Finlandiya'da çocuklar, yedi yaşına girdikleri takvim yılında okula başlar ve eğitim yılı Ağustos ayı ortalarında başlar. Bu nedenle, bir öğretim yılının en büyüğü Ocak ayında (yedi yıl yedi ay) ve en küçüğü Aralık ayında (altı yıl yedi ay) doğar.
Sonuçlar, daha küçük çocuklara, aynı yaştaki yaşıtlarına göre DEHB tanısı konma olasılığının daha yüksek olduğunu gösterdi; erkekler yüzde 26 ve kızlar yüzde 31.
10 yaşın altındaki çocuklar için bu dernek zamanla güçlendi - daha yakın zamanlarda 2004-2011 arasında, Mayıs-Ağustos aylarında doğan çocuklara tanı konma olasılığı yüzde 37 ve Eylül-Aralık aylarında doğan çocuklara oranla yüzde 64 Ocak-Nisan aylarında doğan en büyük çocuklara.

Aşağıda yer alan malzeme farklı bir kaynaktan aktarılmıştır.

(** * Moodle-Downloader-2: configuration, change filter, console report,
      and the state reconciliation engine

    Part I embeds the program: [ConfigHelper] (config_service/config_helper.py),
    [MoodleService._filter_courses] (moodle_connector/moodle_service.py) and
    [ConsoleService.notify_about_changes_in_moodle]
    (notification_services/console/console_service.py) are translated from
    their Python sources.  The reconciliation engine and the persisted state
    store have no source file in this tree; they are modelled from the
    specification and marked as such.

    Part II states and proves the properties, first those of the
    specification, then further properties of the embedded code. *)

From Stdlib Require Import ZArith String Ascii List Lia.
From stdpp Require Import base option list gmap strings fin_maps pretty.

Set Warnings "-register-all".
Local Open Scope string_scope.
Local Open Scope list_scope.

(* ===================================================================== *)
(** * Part I: the embedding                                               *)
(* ===================================================================== *)

(** ** Python values and exceptions *)

Module Py.

(** The values that [json.loads] produces and that the configuration
    dictionary stores.  A JSON object keeps its keys in insertion order. *)
Inductive value : Type :=
| VNone
| VBool (b : bool)
| VInt (z : Z)
| VStr (s : string)
| VList (l : list value)
| VDict (d : list (string * value)).

(** The exception classes that the embedded code raises or catches. *)
Inductive exn : Type :=
| KeyError (key : string)
| ValueError (msg : string)
| RuntimeError (msg : string).

Definition is_KeyError (e : exn) : bool :=
  match e with KeyError _ => true | _ => false end.

Definition is_ValueError (e : exn) : bool :=
  match e with ValueError _ => true | _ => false end.

(** A computation over a mutable world [S]: it returns a value or raises,
    and in both cases hands back the world it leaves behind. *)
Definition M (S A : Type) : Type := S -> (exn + A) * S.

Definition ret {S A} (a : A) : M S A := fun s => (inr a, s).

Definition raise {S A} (e : exn) : M S A := fun s => (inl e, s).

Definition bind {S A B} (m : M S A) (k : A -> M S B) : M S B :=
  fun s =>
    match m s with
    | (inr a, s') => k a s'
    | (inl e, s') => (inl e, s')
    end.

(** [try: body except cls: handler].  The handler runs in the world the
    body left behind; an exception of another class propagates. *)
Definition try_except {S A} (body : M S A) (cls : exn -> bool)
    (handler : M S A) : M S A :=
  fun s =>
    match body s with
    | (inr a, s') => (inr a, s')
    | (inl e, s') => if cls e then handler s' else (inl e, s')
    end.

Definition modify {S} (f : S -> S) : M S unit := fun s => (inr tt, f s).

(** The world that a computation leaves behind. *)
Definition world {S A} (m : M S A) (s : S) : S := snd (m s).

End Py.

Notation "x <- m ;; k" := (Py.bind m (fun x => k))
  (at level 100, m at next level, right associativity).
Notation "m1 ;;; m2" := (Py.bind m1 (fun _ => m2))
  (at level 100, right associativity).

(** ** config_service/config_helper.py *)

Module ConfigHelper.
Import Py.

(** The object state of a [ConfigHelper] together with the part of the
    file system it writes: [fs] maps a path to the text last written to
    it. *)
Record state : Type := mkState {
  _whole_config : gmap string value;
  config_path : string;
  fs : gmap string string
}.

Definition with_config (cfg : gmap string value) (st : state) : state :=
  {| _whole_config := cfg; config_path := config_path st; fs := fs st |}.

Definition with_fs (files : gmap string string) (st : state) : state :=
  {| _whole_config := _whole_config st; config_path := config_path st;
     fs := files |}.

Section Methods.

(** [json.dumps(obj, indent=4)] of the Python standard library. *)
Variable json_dumps : gmap string value -> string.

(** [_save]: opens [config_path] with mode ['w+'] and writes the
    formatted configuration, replacing the former content. *)
Definition _save : M state unit :=
  modify (fun st =>
    with_fs (<[config_path st := json_dumps (_whole_config st)]> (fs st)) st).

(** [self._whole_config[key]] *)
Definition getitem (key : string) : M state value :=
  fun st =>
    match _whole_config st !! key with
    | Some v => (inr v, st)
    | None => (inl (KeyError key), st)
    end.

Definition get_property (key : string) : M state value :=
  try_except (getitem key) is_KeyError
    (raise (ValueError ("The " +:+ key +:+ "-Property is not yet configured!"))).

Definition set_property (key : string) (v : value) : M state unit :=
  modify (fun st => with_config (<[key := v]> (_whole_config st)) st) ;;;
  _save.

Definition remove_property (key : string) : M state unit :=
  modify (fun st => with_config (delete key (_whole_config st)) st) ;;;
  _save.

Definition chr (n : nat) : string := String (ascii_of_nat n) EmptyString.

Definition windows_map : value :=
  VDict [ ("\", VStr "＼"); ("/", VStr "／"); (":", VStr "꞉");
          ("?", VStr "？"); ("*", VStr "＊"); ("<", VStr "＜");
          (">", VStr "＞"); ("|", VStr "｜"); (chr 34, VStr "＂") ].

Definition linux_map : value := VDict [ ("/", VStr "|") ].

Definition set_default_filename_character_map (default_windows_map : bool)
    : M state unit :=
  if default_windows_map
  then set_property "filename_character_map" windows_map
  else set_property "filename_character_map" linux_map.

(* ---------------------------- GETTERS ---------------------------- *)

Definition get_download_submissions : M state value :=
  try_except (get_property "download_submissions") is_ValueError
    (ret (VBool false)).

Definition get_download_descriptions : M state value :=
  try_except (get_property "download_descriptions") is_ValueError
    (ret (VBool false)).

Definition get_download_databases : M state value :=
  try_except (get_property "download_databases") is_ValueError
    (ret (VBool false)).

Definition get_download_course_ids : M state value :=
  try_except (get_property "download_course_ids") is_ValueError
    (ret (VList [])).

Definition get_token : M state value :=
  try_except (get_property "token") is_ValueError
    (raise (ValueError "Not yet configured!")).

Definition get_moodle_domain : M state value :=
  try_except (get_property "moodle_domain") is_ValueError
    (raise (ValueError "Not yet configured!")).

Çalışma, bu “göreceli yaş etkisinin” DEHB tanısı olan çocukları da etkilemiş olabilecek diğer davranışsal veya gelişimsel bozukluklarla açıklanamayacağını ortaya koymuştur.
Yine de çalışmanın bazı önemli sınırlamaları vardı; Veriler, küçük çocuklardan herhangi birinin eğitimsel nedenlerle bir yıl alıkonulup tutulmadığını ve potansiyel olarak kendi yaş gruplarının en büyüğü olarak yanlış sınıflandırılıp sınıflandırılmadığını ortaya çıkarmadı, oysa onlar aslında orijinal akranlarının en küçüğü.
Okula başlama tarihindeki esneklik, Aralık ayında doğan çocuklarda (nispeten en küçük) DEHB oranının Ekim ve Kasım aylarında doğan çocuklara göre neden biraz daha düşük olduğunu açıklayabilir.
Diğer bir çalışma uyarısı ise, (Finlandiya'da) ücretsiz olan ve muhtemelen DEHB tanısı almış çoğu çocuğu içerecek olan, kamu tarafından finanse edilen özel hizmetlerin kayıtları, özel muayenehanede teşhis edilenleri gözden kaçıracak olmasıdır.